Reps = Repetitions (How many times you repeat an exercise)

Sets (How many times you'll repeat a particular number of repetitions of an exercise)

E.g: 3 sets / 10 reps of squats

10 repetitions of squats repeated 3 times.


2 • PB = Personal Best.

This is your best performance of a particular exercise.

E.g My PB for deadlifts is 180kg for 3 reps.


3 • HIIT = High Intensity Interval Training.

This is a form of training that involves quick, explosive movements with minimal rest time.


4 • Circuit training.

A group of exercises performed back to back with a short rest time between them.
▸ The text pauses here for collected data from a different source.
(* ===== verification/Backup.v ===== *)
(** * Scheduled backups

    Models [crates/dbx-core/src/scheduled_backup/]: [models.rs] (validation, the
    next time of a schedule, names of files and directories), [store.rs] (the
    SQLite tables of schedules and runs, every operation on them), and of
    [service.rs] and [engine.rs] the deletion of runs with their files, imports,
    downloads, retention and the loop of the worker.

    A string is its Unicode scalar values.  Instants and local times are in
    nanoseconds; the calendar, the time zones and the texts of instants are the
    chrono crates' ([Calendar]), payloads are serialised by serde ([Serde]).  Paths are
    those of Unix.  Every operation of the store is one SQLite transaction: it
    may fail, which changes nothing. *)

From S2P Require Import Prelude Json Containers Float64.
From Stdlib Require Import SpecFloat.

(** ** Texts *)

Definition is_separator (c : Z) : bool := (c =? 47)%Z || (c =? 92)%Z.
Definition replace_text (pattern : string) (by_text s : text) : text := replace_fuel (length s) (txt pattern) by_text s.
Definition starts_with_char (p : Z -> bool) (s : text) : bool := match s with c :: _ => p c | [] => false end.
Definition ends_with_char (p : Z -> bool) (s : text) : bool := starts_with_char p (reverse s).
Definition has_prefix (p s : text) : bool := bool_decide (take (length p) s = p).
Definition has_suffix (p s : text) : bool := has_prefix (reverse p) (reverse s).

(** The order of texts in SQLite. *)
Fixpoint text_leb (a b : text) : bool :=
  match a, b with
  | [], _ => true
  | _ :: _, [] => false
  | x :: a, y :: b => (x <? y)%Z || ((x =? y)%Z && text_leb a b)
  end.
Definition text_le (a b : text) : Prop := text_leb a b = true.

#[global] Instance text_le_dec : RelDecision text_le := fun a b => decide (text_leb a b = true).

Module Models.
(** ** Data *)

Record BackupTableTarget := {
  target_database : text;
  target_schema : text;
  target_table : text;
}.

Record BackupConfig := {
  connection_id : text;
  databases : list text;
  table_filter_mode : text;
  table_patterns : list text;
  selected_tables : list BackupTableTarget;
  destination_directory : text;
  include_structure : bool;
  include_data : bool;
  include_objects : bool;
  drop_table_if_exists : bool;
  output_compression : text;
  file_name_pattern : option text;
}.

Record BackupSchedule := {
  id : text;
  name : text;
  enabled : bool;
  config : BackupConfig;
  frequency : text;
  interval_hours : Z;
  time_of_day : text;
  weekday : Z;
  retention_count : Z;
  run_directory_pattern : option text;
  time_zone : text;
  created_at : text;
  updated_at : text;
  next_run_at : text;
  last_run_at : option text;
  last_run_status : option text;
}.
They're often repeated for a certain amount of time or set number of repetitions.


5 • Free Weights.

This refers to equipment in the gym that isn't attached to a machine.

E.g Kettlebells, dumbbells, barbells.


6 • Superset.

Performing two exercises back to back with NO rest.

E.g 10 reps of squats straight into 10 reps of lunges.


7 • Compound exercises.

An exercise that works more than one muscle group.

E.g Squats target your quads, glutes and hamstrings.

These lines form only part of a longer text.